Why ‘civic tech’?
E-democracy had its day, but as field-builder Tom Steinberg wrote back in 2014, civic tech won the name game. And we define civic tech simply as the use of technology for the public good. It includes but is not limited to efforts to enable interaction between people and their governments or improve government service delivery (i.e. govtech). Civic tech is tech that empowers people to have more agency and more of a role in the decisions that affect their lives, as well as tech that helps address public challenges and needs. We believe that anyone, not just people with advanced degrees, can both use and advocate for the use of tech for the public good. We also recognize, as noted by the 2018 #MoreThanCode report, that others using tech for the public good may prefer to refer to their work as “community tech” or “tech for good,” among other terms.
The Civic Tech Field Guide has always been and will always be free of charge.
We collect, curate, and produce information to help grow the field of civic tech in productive directions. For this reason, the entire collection is Creative Commons licensed. We ask only that you attribute the Field Guide with a link back to the site in a visible location, and that you use it for non-commercial purposes only. (Creative Commons BY NC SA 4.0).
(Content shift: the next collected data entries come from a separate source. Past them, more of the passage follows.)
(** ** The sensor coverage matrix *)

Lemma heat_ex_nonneg s w v :
  s ∈ ["A"; "B"]%string → series_of heat_ex "nat" s !! w = Some v →
  (0 <= v)%R.
Proof.
  intros Hin Hv. apply elem_of_map_to_list in Hv.
  apply elem_of_cons in Hin as [->|Hin].
  { repeat (apply elem_of_cons in Hv as [[= -> ->]|Hv]; [lra|]).
    by apply elem_of_nil in Hv. }
  apply elem_of_cons in Hin as [->|Hin].
  { repeat (apply elem_of_cons in Hv as [[= -> ->]|Hv]; [lra|]).
    by apply elem_of_nil in Hv. }
  by apply elem_of_nil in Hin.
Qed.

Lemma get_heatmap_data_sentinel_witness :
  ["A"; "B"]%string ≠ [] ∧
  (∀ s, s ∈ ["A"; "B"]%string →
     get_sensor heat_ex s "nat" = Ok (series_of heat_ex "nat" s)) ∧
  (∀ s, s ∈ ["A"; "B"]%string → series_of heat_ex "nat" s ≠ ∅) ∧
  (∀ s w v, s ∈ ["A"; "B"]%string →
     series_of heat_ex "nat" s !! w = Some v → (0 <= v)%R) ∧
  ∃ data weeks,
    get_heatmap_data ["A"; "B"]%string range_epiweeks52 heat_ex =
      Ok (data, ["A"; "B"]%string, weeks) ∧
    ∀ i j s w row x,
      ["A"; "B"]%string !! i = Some s → weeks !! j = Some w →
      data !! i = Some row → row !! j = Some x →
      ((x < 0)%R ↔ series_of heat_ex "nat" s !! w = None).
Proof.
  split; [done|]. split; [exact heat_ex_sensors|].
  split; [exact heat_ex_nonempty|]. split; [exact heat_ex_nonneg|].
  apply (get_heatmap_data_sentinel ["A"; "B"]%string range_epiweeks52 heat_ex).
  - done.
  - exact heat_ex_sensors.
  - exact heat_ex_nonempty.
  - exact heat_ex_nonneg.
Defined.

(** ** The database wrapper *)

Lemma set_last_update_time_spec_witness :
  Database.opened
    (Database.connect "u" "p" (Database.new_instance false)) = true ∧
  ∃ a b,
    Database.set_last_update_time
      (Database.connect "u" "p" (Database.new_instance false)) 1700000000
    = Some {| Database.test_mode := false; Database.opened := true;
              Database.calls :=
                [Database.Connect "u" "p" "epidata"; Database.Cursor;
                 Database.Execute Database.SQL_INSERT
                   [Int 0; Str "updated"; Int a; Int b; Int a; Int b]] |} ∧
    a * 100000 + b = Database.py_round 1700000000 ∧
    0 ≤ b < 100000.
Proof.
  split; [reflexivity|].
  destruct (set_last_update_time_spec
              (Database.connect "u" "p" (Database.new_instance false))
              1700000000 eq_refl)
    as (a & b & Hrun & Hsplit & Hb & _).
  exists a, b. split; [exact Hrun|]. split; [exact Hsplit|exact Hb].
Defined.
(** C2, as the handler has it. For two requests that pass validation, with
    decoded sources [u1], [u2] and option bags [o1], [o2] (the format that
    [Accept] selected included): when both sources end in their extension
    (nothing follows the pathname) and every option value is tidy (no [-]
    and no [.] in it, and not the text [undefined]), the keys are equal
    exactly when the sources are equal and the bags are equal. Whatever the
    sources are, equal bags give equal keys exactly when the sources are
    equal; and for one source and plain option values (no [-], not
    [undefined]), the keys are equal exactly when the bags are. *)
Theorem cache_key_determined url_parse r1 r2 u1 u2 p1 p2
    (valid1 : check_source url_parse (searchParams r1) = Accepted u1 p1)
    (valid2 : check_source url_parse (searchParams r2) = Accepted u2 p2) :
  let o1 := resizeOptions r1 in
  let o2 := resizeOptions r2 in
  (allowed_extension u1 = true -> allowed_extension u2 = true ->
   tidy o1 -> tidy o2 ->
   (cacheKey u1 o1 = cacheKey u2 o2 <-> u1 = u2 /\ o1 = o2)) /\
  (o1 = o2 -> (cacheKey u1 o1 = cacheKey u2 o2 <-> u1 = u2)) /\
  (u1 = u2 -> plain o1 -> plain o2 ->
   (cacheKey u1 o1 = cacheKey u2 o2 <-> o1 = o2)).
Proof.
  cbv zeta. split; [| split].
  - intros E1 E2 T1 T2. split; [now apply cacheKey_inj | now intros [-> ->]].
  - intros ->. split; [| now intros ->].
    unfold cacheKey. intros H.
    apply append_cancel_r in H. now apply append_cancel_l in H.
  - intros -> P1 P2. split; [| now intros ->].
    unfold cacheKey. intros H. apply append_cancel_l in H.
    apply optionsKey_inj; auto using resizeOptions_clean.
Qed.

Lemma cache_key_determined_witness :
  let r1 := Sample.request [("w", "1"); ("src", Sample.src_jpg)] "" in
  let r2 := Sample.request [("w", "2"); ("src", Sample.src_png)] "" in
  cacheKey Sample.url_jpg (resizeOptions r1) <> cacheKey Sample.url_png (resizeOptions r2).
Proof.
  cbv zeta. intros E.
  apply (proj1 (cache_key_determined Url.parse
    (Sample.request [("w", "1"); ("src", Sample.src_jpg)] "")
    (Sample.request [("w", "2"); ("src", Sample.src_png)] "")
    Sample.url_jpg Sample.url_png
    {| hostname := "s3.medialoot.com"; pathname := "/a.jpg" |}
    {| hostname := "s3.medialoot.com"; pathname := "/a.png" |}
    ltac:(vm_compute; reflexivity) ltac:(vm_compute; reflexivity))
    ltac:(vm_compute; reflexivity) ltac:(vm_compute; reflexivity)
    ltac:(repeat constructor) ltac:(repeat constructor)) in E.
  destruct E as [E _]. discriminate E.
Defined.

(** C2 as stated fails: requests that pass validation and differ in their
    source or their options get the same cache key, because nothing
    separates the source from the options and the entries from one another.
    A [-] in a value; a source that goes on after its extension; a [.] in a
    value; and the text [undefined] against an empty value. *)
Lemma cache_key_collision :
  let jpg := {| hostname := "s3.medialoot.com"; pathname := "/a.jpg" |} in
  let accepted sp imageURL u := check_source Url.parse sp = Accepted imageURL u in
  let key sp imageURL := cacheKey imageURL (resizeOptions (Sample.request sp "")) in
  (let sp1 := [("w", "1-height:2"); ("src", Sample.src_jpg)] in
   let sp2 := [("w", "1"); ("h", "2"); ("src", Sample.src_jpg)] in
   accepted sp1 Sample.url_jpg jpg /\ accepted sp2 Sample.url_jpg jpg /\
   resizeOptions (Sample.request sp1 "") = [("width", Some "1-height:2")] /\
   resizeOptions (Sample.request sp2 "") = [("width", Some "1"); ("height", Some "2")] /\
   key sp1 Sample.url_jpg = key sp2 Sample.url_jpg) /\
  (let sp1 := [("w", "1"); ("src", Cases.src_query)] in
   let sp2 := [("src", Cases.src_query_width)] in
   accepted sp1 "https://s3.medialoot.com/a.jpg?" jpg /\
   accepted sp2 "https://s3.medialoot.com/a.jpg?width:1" jpg /\
   key sp1 "https://s3.medialoot.com/a.jpg?" = key sp2 "https://s3.medialoot.com/a.jpg?width:1") /\
  (let sp1 := [("w", "1.jpg"); ("src", Sample.src_jpg)] in
   let sp2 := [("src", Cases.src_long_name)] in
   accepted sp1 Sample.url_jpg jpg /\
   accepted sp2 "https://s3.medialoot.com/a.jpgwidth:1.jpg"
     {| hostname := "s3.medialoot.com"; pathname := "/a.jpgwidth:1.jpg" |} /\
   key sp1 Sample.url_jpg = key sp2 "https://s3.medialoot.com/a.jpgwidth:1.jpg") /\
  (let sp1 := [("w", "undefined"); ("src", Sample.src_jpg)] in
   let sp2 := [("w", ""); ("src", Sample.src_jpg)] in
   accepted sp1 Sample.url_jpg jpg /\ accepted sp2 Sample.url_jpg jpg /\
   resizeOptions (Sample.request sp1 "") <> resizeOptions (Sample.request sp2 "") /\
   key sp1 Sample.url_jpg = key sp2 Sample.url_jpg).
Proof.
  cbv zeta. repeat split; try (vm_compute; reflexivity). vm_compute. discriminate.
Qed.

(** The key follows the option bag as a list, format included: the same
    query under another [Accept], and the same values reached through the
    alias (which appends [fit] instead of placing it first), give other
    keys. *)
Example same_values_other_keys :
  let sp := [("w", "1"); ("src", Sample.src_jpg)] in
  cacheKey Sample.url_jpg (resizeOptions (Sample.request sp "image/avif"))
  <> cacheKey Sample.url_jpg (resizeOptions (Sample.request sp "image/webp")) /\
  optionsKey (resizeOptions (Sample.request [("fit", "cover"); ("w", "1")] ""))
  = "fit:cover-width:1" /\
  optionsKey (resizeOptions (Sample.request [("w", "1"); ("enlarge", "true")] ""))
  = "width:1-fit:cover".
Proof. cbv zeta. split; [vm_compute; discriminate | split; vm_compute; reflexivity]. Qed.

(** * Further properties of the handler *)

(** ** Validation *)

Section Validation.

Variable url_parse : string -> option ParsedURL.
Variable image_fetch : string -> Headers -> Obj -> option Fetched.

Lemma run_rejected request env w r :
  check_source url_parse (searchParams request) = Rejected r ->
  run url_parse image_fetch request env w = (Returned r, w).
Proof.
  intros H. unfold run, handleRequest.
  destruct (parse_options request) as [o t]. now rewrite H.
Qed.

Lemma run_raised request env w e :
  check_source url_parse (searchParams request) = Raised e ->
  run url_parse image_fetch request env w = (Thrown e, w).
Proof.
  intros H. unfold run, handleRequest.
  destruct (parse_options request) as [o t]. now rewrite H.
Qed.

Lemma truthy_nonempty (s : string) : s <> "" -> truthy (Some s) = true.
Proof. destruct s; [contradiction | reflexivity]. Qed.

(** What [check_source] does with a source that decodes and parses. *)
Lemma check_source_parsed sp s d u :
  sp_get "src" sp = Some s -> s <> "" ->
  Base64.atob s = Some d -> url_parse d = Some u ->
  check_source url_parse sp = try_block d u.
Proof.
  intros Hs Hne Hd Hu. unfold check_source.
  rewrite Hs, (truthy_nonempty _ Hne), Hd, Hu. cbn [negb].
  unfold try_block.
  destruct (negb (allowed_extension (pathname u))); [reflexivity |].
  destruct (negb (String.eqb (hostname u) "s3.medialoot.com")); reflexivity.
Qed.

Lemma accepted_inv (sp : SearchParams) (imageURL : string) (u : ParsedURL) :
  check_source url_parse sp = Accepted imageURL u <->
  exists s, sp_get "src" sp = Some s /\ s <> "" /\
            Base64.atob s = Some imageURL /\ url_parse imageURL = Some u /\
            allowed_extension (pathname u) = true /\
            hostname u = "s3.medialoot.com".
Proof.
  split.
  - unfold check_source. destruct (sp_get "src" sp) as [s|] eqn:Hs; [| discriminate].
    destruct s as [|c s]; [discriminate |]. cbn [truthy negb].
    destruct (Base64.atob (String c s)) as [d|] eqn:Hd; [| discriminate].
    destruct (url_parse d) as [p|] eqn:Hp; [| discriminate].
    unfold try_block.
    destruct (allowed_extension (pathname p)) eqn:A; [| discriminate].
    destruct (String.eqb (hostname p) "s3.medialoot.com") eqn:E; [| discriminate].
    cbn [negb catch_block]. intros H. injection H as <- <-.
    exists (String c s). apply String.eqb_eq in E.
    split; [reflexivity |]. split; [discriminate |]. auto.
  - intros (s & Hs & Hne & Hd & Hu & A & E).
    rewrite (check_source_parsed _ _ _ _ Hs Hne Hd Hu). unfold try_block.
    rewrite A, E. reflexivity.
Qed.

(** X4. A request passes validation exactly when [src] is present and not
    empty, decodes, parses, its pathname has an allowed extension and its
    host is [s3.medialoot.com]; the accepted source and URL are the decoded
    and parsed ones. *)
Theorem accepted_iff (sp : SearchParams) (imageURL : string) (u : ParsedURL) :
  check_source url_parse sp = Accepted imageURL u <->
  exists s, sp_get "src" sp = Some s /\ s <> "" /\
            Base64.atob s = Some imageURL /\ url_parse imageURL = Some u /\
            allowed_extension (pathname u) = true /\
            hostname u = "s3.medialoot.com".
Proof. apply accepted_inv. Qed.

(** X1. Without [src], or with an empty one, the answer is 400 with the
    text [Missing "image" value], whatever the caches hold, and the world is
    left as it was. *)
Theorem missing_source_is_400 request env w
    (missing : sp_get "src" (searchParams request) = None \/
               sp_get "src" (searchParams request) = Some "") :
  fetch url_parse image_fetch request env w = (missing_image, w) /\
  status missing_image = 400.
Proof.
  split; [| reflexivity]. apply fetch_of_run, run_rejected.
  unfold check_source. destruct missing as [-> | ->]; reflexivity.
Qed.

(** X2. A source whose pathname has none of the allowed extensions is
    answered 400 [Disallowed file extension], whatever its host: the
    extension is tested before the host. *)
Theorem disallowed_extension_is_400 request env w s d u
    (present : sp_get "src" (searchParams request) = Some s)
    (nonempty : s <> "")
    (decoded : Base64.atob s = Some d)
    (parsed : url_parse d = Some u)
    (extension : allowed_extension (pathname u) = false) :
  fetch url_parse image_fetch request env w = (disallowed_extension, w) /\
  status disallowed_extension = 400.
Proof.
  split; [| reflexivity]. apply fetch_of_run, run_rejected.
  rewrite (check_source_parsed _ _ _ _ present nonempty decoded parsed).
  unfold try_block. now rewrite extension.
Qed.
Our data is available via the WordPress API and bulk export on request. Please simply get in touch with us if you’d like to use it.
Too cheap to fail
We have seen too many similar efforts invest large amounts of resources into developing a flashy custom platform, and then run out of budget and go offline a few years later. We chose to build the Civic Tech Field Guide on open source technologies like WordPress. Our goal is to stay around for years to come so that people can continue benefiting from the contents of the Guide.
The success of the Guide depends on the civic tech community contributing their knowledge back into it. We welcome contributions, be they individual project submisssions, curating a section, or sharing of entire datasets.
We are based in New York and Berlin, but we offer global coverage of the field of civic tech. Wherever possible we retain projects’ original language in their profiles, and offer translation tools on every entry. We believe there is too much to be learned from one another to artificially limit our scope to one country or region.
We intentionally catalog civic tech at the project level. There are many nonprofit directories. Rather than rebuild these, our goal is to help people discover specific projects and products that will be useful as resources, tools, partners, inspiration, or precedents.
Wherever possible, we collect more project examples, rather than fewer. We could limit this collection to open source tools only, for example, or only free tools. But if you’re someone looking at related products or services, like SMS tools, for example, you’d probably see all of the relevant competitors, rather than a small subset.
It’s not always popular, but we believe it’s worth tracking the projects that are no longer with us. There are many reasons projects are shut down, but together with the Internet Archive, we believe future generations of civic technologists deserve to know what they were, and ideally, why they failed. This is why we advocate for a postmortem culture in civic tech.